» **WORK TO COMPLETE**
Pull out each line of the data that includes the word "parseLegacyUImage".

MATERIAL PROVIDED Start Marker

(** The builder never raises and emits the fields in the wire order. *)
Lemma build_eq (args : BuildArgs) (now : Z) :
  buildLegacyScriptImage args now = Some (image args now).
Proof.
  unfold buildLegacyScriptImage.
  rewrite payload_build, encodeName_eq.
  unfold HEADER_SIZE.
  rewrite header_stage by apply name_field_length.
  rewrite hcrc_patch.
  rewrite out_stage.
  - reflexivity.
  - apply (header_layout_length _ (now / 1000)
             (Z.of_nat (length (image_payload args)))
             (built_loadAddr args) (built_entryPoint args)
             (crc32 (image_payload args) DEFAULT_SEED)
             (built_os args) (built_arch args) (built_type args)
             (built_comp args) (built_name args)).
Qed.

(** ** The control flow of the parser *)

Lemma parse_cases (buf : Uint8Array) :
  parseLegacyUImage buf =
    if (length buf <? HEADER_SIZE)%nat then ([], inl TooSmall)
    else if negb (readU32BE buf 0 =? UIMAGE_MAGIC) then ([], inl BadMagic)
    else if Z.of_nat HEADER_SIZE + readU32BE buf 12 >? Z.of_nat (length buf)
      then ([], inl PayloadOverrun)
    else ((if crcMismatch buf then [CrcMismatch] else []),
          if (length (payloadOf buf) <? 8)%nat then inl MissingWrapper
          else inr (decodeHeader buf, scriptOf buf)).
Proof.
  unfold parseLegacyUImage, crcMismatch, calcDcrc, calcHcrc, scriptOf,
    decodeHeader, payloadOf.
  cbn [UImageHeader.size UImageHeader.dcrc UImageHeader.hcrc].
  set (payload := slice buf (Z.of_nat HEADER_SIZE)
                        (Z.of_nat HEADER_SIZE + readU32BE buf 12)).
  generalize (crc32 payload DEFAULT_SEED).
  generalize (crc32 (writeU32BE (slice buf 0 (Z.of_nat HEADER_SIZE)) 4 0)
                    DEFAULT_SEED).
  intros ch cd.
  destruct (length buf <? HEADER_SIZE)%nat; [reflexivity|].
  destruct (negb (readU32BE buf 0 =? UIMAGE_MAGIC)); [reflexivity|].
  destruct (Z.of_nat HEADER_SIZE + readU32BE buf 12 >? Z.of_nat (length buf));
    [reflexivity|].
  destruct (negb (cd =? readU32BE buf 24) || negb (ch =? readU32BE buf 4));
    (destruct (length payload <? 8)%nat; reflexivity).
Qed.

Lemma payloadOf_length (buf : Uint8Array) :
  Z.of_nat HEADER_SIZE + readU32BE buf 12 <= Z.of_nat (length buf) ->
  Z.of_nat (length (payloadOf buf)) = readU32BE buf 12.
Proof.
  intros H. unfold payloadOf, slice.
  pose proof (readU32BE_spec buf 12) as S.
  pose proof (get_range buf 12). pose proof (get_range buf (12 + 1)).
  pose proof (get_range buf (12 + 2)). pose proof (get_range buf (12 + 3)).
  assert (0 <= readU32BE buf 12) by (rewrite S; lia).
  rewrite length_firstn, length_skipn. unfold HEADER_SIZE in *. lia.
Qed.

MATERIAL PROVIDED End Marker

» **RESULT OF THE EXERCISE**
  parseLegacyUImage buf =
  unfold parseLegacyUImage, crcMismatch, calcDcrc, calcHcrc, scriptOf,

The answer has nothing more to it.